The first, most widespread example of misinformation in this regard might be the current extent of the Covid-19 pandemic in Japan. While it is true the country is currently experiencing a new wave of infections, Japan has managed to keep the number of cases lower than most other industrialised countries and has far outperformed both North America and Western Europe in terms of controlling the spread of the coronavirus. Even with cases rising over the last few weeks, the incidence rate for new infections has consistently remained far below most of the rest of the industrialised world; as of July 29th, the rate of new cases per million people stood at 45 in Japan, as opposed to 185 in the United States, 289 in France, and 547 in Spain.

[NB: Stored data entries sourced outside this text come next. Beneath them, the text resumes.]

Lemma login_failures_are_indistinguishable_witness :
  let wrongPassword := Sample.credentials "alice" "" "rabbit-hole" in
  let unknownUser := Sample.credentials "mallory" "" "wonderland" in
  login (host := numericHost) [Sample.alice] wrongPassword = authError
  /\ login (host := numericHost) [Sample.alice] unknownUser = authError
  /\ login (host := numericHost) [Sample.alice] wrongPassword
     = login (host := numericHost) [Sample.alice] unknownUser.
Proof.
  cbv zeta. split; [|split].
  - apply (proj1 (@login_failures_are_indistinguishable numericHost)
             [Sample.alice] (Sample.credentials "alice" "" "rabbit-hole")
             Sample.alice); reflexivity.
  - apply (proj1 (proj2 (@login_failures_are_indistinguishable numericHost))
             [Sample.alice] (Sample.credentials "mallory" "" "wonderland"));
      reflexivity.
  - apply (proj2 (proj2 (@login_failures_are_indistinguishable numericHost)));
      reflexivity.
Defined.

Example login_with_the_password :
  status (login (host := numericHost) [Sample.alice]
            (Sample.credentials "alice" "" "wonderland")) = 200.
Proof. reflexivity. Qed.

(** C8. A register request whose password is shorter than 6 code units
    fails with a validation error and stores nothing, and so does one
    whose username is shorter than 3; a request with username and email
    present, a username of at least 3, a password of 6 or more and no
    stored user with that username or that email is answered 201 and its
    user is stored. *)
Theorem register_checks_lengths {host : Host} (amb : Ambient)
    (db : User.collection) (req : UserRequest) :
  (List.length (text (reqPassword req)) < 6 ->
   validationError (fst (register amb db req))
   /\ snd (register amb db req) = db)
  /\ (List.length (text (reqUsername req)) < 3 ->
      validationError (fst (register amb db req))
      /\ snd (register amb db req) = db)
  /\ (missing (reqUsername req) = false -> missing (reqEmail req) = false ->
      6 <= List.length (text (reqPassword req)) ->
      3 <= List.length (text (reqUsername req)) ->
      User.findOneOr (text (reqUsername req)) (text (reqEmail req)) db = None ->
      exists user,
        register amb db req
        = ({| status := 201;
              body := JObj [("success", JBool true);
                            ("message", JText [Lit "User registered successfully"]);
                            ("user", publicUser user)]%string |},
           db ++ [user])
        /\ User.username user = text (reqUsername req)
        /\ User.email user = text (reqEmail req)
        /\ User.password user
           = bcryptHash (salt amb) 12 (text (reqPassword req))).
Proof.
  split; [|split].
  - intros L. apply register_rejected. now left.
  - intros L. apply register_rejected. now right.
  - intros M1 M2 L1 L2 F.
    rewrite (register_checked amb db req M1 M2 L1 L2), F. cbv zeta.
    eexists. split; [reflexivity|]. repeat split.
Qed.
(** * snakecube: a resumable backtracking solver for the snake cube puzzle

    Shallow embedding of [vector.py] and [snakecube.py].

    Python integers are [Z].  Python lists are Rocq lists, indexed the way
    Python does it: a negative index counts from the end and an index out
    of range raises [IndexError].  Exceptions are the [Raise] results of
    the [res] type; an uncaught exception aborts the whole call, and no
    statement below inspects the engine after one.  The [while] loops take
    fuel and answer [OutOfFuel] when it is used up. *)

From stdpp Require Import base decidable option list numbers countable gmap.

Local Open Scope Z_scope.

(** ** Results of partial operations *)

Inductive exn := AssertionError | IndexError | KeyError.

Inductive res (A : Type) :=
  | Ok (a : A)
  | Raise (e : exn)
  | OutOfFuel.
Arguments Ok {A} a.
Arguments Raise {A} e.
Arguments OutOfFuel {A}.

Global Instance res_bind : MBind res := λ A B f m,
  match m with
  | Ok a => f a
  | Raise e => Raise e
  | OutOfFuel => OutOfFuel
  end.
Global Instance res_ret : MRet res := λ A a, Ok a.

(** ** Python lists *)

(** [l[i]] *)
Definition py_index {A} (l : list A) (i : Z) : res A :=
  let n := Z.of_nat (length l) in
  let j := if decide (i < 0) then i + n else i in
  if decide (0 ≤ j < n) then
    match l !! Z.to_nat j with
    | Some a => Ok a
    | None => Raise IndexError
    end
  else Raise IndexError.

(** [l[i] = v] *)
Definition py_setitem {A} (l : list A) (i : Z) (v : A) : res (list A) :=
  let n := Z.of_nat (length l) in
  let j := if decide (i < 0) then i + n else i in
  if decide (0 ≤ j < n) then Ok (<[Z.to_nat j := v]> l)
  else Raise IndexError.

(** [l.pop()]: the list without its last element, and that element *)
Fixpoint list_pop {A} (l : list A) : res (list A * A) :=
  match l with
  | [] => Raise IndexError
  | [a] => Ok ([], a)
  | a :: l' => '(r, b) ← list_pop l'; Ok (a :: r, b)
  end.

The effect the Olympics are having on the pandemic in Japan has also been overstated. The decision to hold the Games without spectators has substantially reduced the risk for the disease to spread, and while Tokyo has avoided imposing a full lockdown, city officials have heightened the security measures in place for the duration of the Games. So far around 20 athletes out of a total of more than 11,000 present at the Olympics have tested positive for the virus, but every single athlete at the event is tested daily and over 80% have been vaccinated, making the Olympics one of the rare places on Earth to enjoy herd immunity from Covid.
Some reporting on public opinion about the Olympics in Japan itself has proved problematic. While many news outlets have claimed a majority of Japanese people did not want the Games to go ahead, their reports have often conflated those who opposed the event outright with those who only wanted the Games moved to a more convenient date. Polling in late June showed that only 32% of the population wanted the competition to be cancelled outright. By comparison, the Rio 2016 Olympics were opposed by half of all Brazilians, even without the challenge of a pandemic.
Ultimately, despite the decision by some publications to call the Tokyo Olympics the “Covid Olympics,” the past several days of successful events have gone a long way towards vindicating Japan’s decision to press forward with the Games, with Tokyo’s organisers emerging as perhaps the most dogged competitors of them all.